### PROBLEM DESCRIPTION
Set the data down again, exactly as it appears below.

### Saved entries
(* ===== verification/JwksSpec.v ===== *)
(** Properties of the key cache: which keys are handed out, how often the provider is
    asked, and that nobody waits forever. *)

From S2P Require Import Prelude Text Dict Json Grile Jwks.
Import Jwks.

Local Open Scope Z_scope.

Module JwksSpec.
Section Jwks.
Context {key : Type}.
Context (isprintable has_space : string → bool) (loads : string → option json) (PyJWK : json → option key).
Context (cfg : settings).

Abbreviation accepted := (accepted isprintable has_space loads PyJWK).
Abbreviation act := (act isprintable has_space loads PyJWK cfg).
Abbreviation step := (step isprintable has_space loads PyJWK cfg).
Abbreviation reachable := (reachable isprintable has_space loads PyJWK cfg).
Abbreviation world := (@world key).
Abbreviation verifier := (@verifier key).
Abbreviation task := (@task key).
Implicit Types (w : world) (v : verifier).

(** ** Histories of fetches *)

(** The keys that the latest accepted answer brought, and when. *)
Fixpoint latest_keys (l : list (Z * mark)) : option (Z * list (string * key)) :=
  match l with
  | [] => None
  | (e, End a) :: l' => match accepted a with Some ks => Some (e, ks) | None => latest_keys l' end
  | _ :: l' => latest_keys l'
  end.

(** When a fetch may begin after what happened before. *)
Definition may_begin (now : Z) (unknown : bool) (l : list (Z * mark)) : Prop :=
  match l with
  | [] | (_, Abandoned) :: _ => True
  | (e, End a) :: (_, Begin unknown') :: _ =>
      match accepted a with
      | None => e + refresh_failure_retry_seconds cfg <= now
      | Some _ => e + cache_ttl_seconds cfg <= now ∨
          unknown = true ∧ (unknown' = true → e + unknown_kid_refresh_cooldown_seconds cfg <= now)
      end
  | _ => False
  end.

Fixpoint paced (l : list (Z * mark)) : Prop :=
  match l with
  | [] => True
  | (e, m) :: l' =>
      paced l' ∧ (∀ x, x ∈ l' → x.1 <= e) ∧
      match m with Begin u => may_begin e u l' | _ => ∃ s u l'', l' = (s, Begin u) :: l'' end
  end.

### SOLUTION TO THE EXERCISE
(* ===== verification/JwksSpec.v ===== *)
(** Properties of the key cache: which keys are handed out, how often the provider is
    asked, and that nobody waits forever. *)

From S2P Require Import Prelude Text Dict Json Grile Jwks.
Import Jwks.

Local Open Scope Z_scope.

Module JwksSpec.
Section Jwks.
Context {key : Type}.
Context (isprintable has_space : string → bool) (loads : string → option json) (PyJWK : json → option key).
Context (cfg : settings).

Abbreviation accepted := (accepted isprintable has_space loads PyJWK).
Abbreviation act := (act isprintable has_space loads PyJWK cfg).
Abbreviation step := (step isprintable has_space loads PyJWK cfg).
Abbreviation reachable := (reachable isprintable has_space loads PyJWK cfg).
Abbreviation world := (@world key).
Abbreviation verifier := (@verifier key).
Abbreviation task := (@task key).
Implicit Types (w : world) (v : verifier).

(** ** Histories of fetches *)

(** The keys that the latest accepted answer brought, and when. *)
Fixpoint latest_keys (l : list (Z * mark)) : option (Z * list (string * key)) :=
  match l with
  | [] => None
  | (e, End a) :: l' => match accepted a with Some ks => Some (e, ks) | None => latest_keys l' end
  | _ :: l' => latest_keys l'
  end.

(** When a fetch may begin after what happened before. *)
Definition may_begin (now : Z) (unknown : bool) (l : list (Z * mark)) : Prop :=
  match l with
  | [] | (_, Abandoned) :: _ => True
  | (e, End a) :: (_, Begin unknown') :: _ =>
      match accepted a with
      | None => e + refresh_failure_retry_seconds cfg <= now
      | Some _ => e + cache_ttl_seconds cfg <= now ∨
          unknown = true ∧ (unknown' = true → e + unknown_kid_refresh_cooldown_seconds cfg <= now)
      end
  | _ => False
  end.

Fixpoint paced (l : list (Z * mark)) : Prop :=
  match l with
  | [] => True
  | (e, m) :: l' =>
      paced l' ∧ (∀ x, x ∈ l' → x.1 <= e) ∧
      match m with Begin u => may_begin e u l' | _ => ∃ s u l'', l' = (s, Begin u) :: l'' end
  end.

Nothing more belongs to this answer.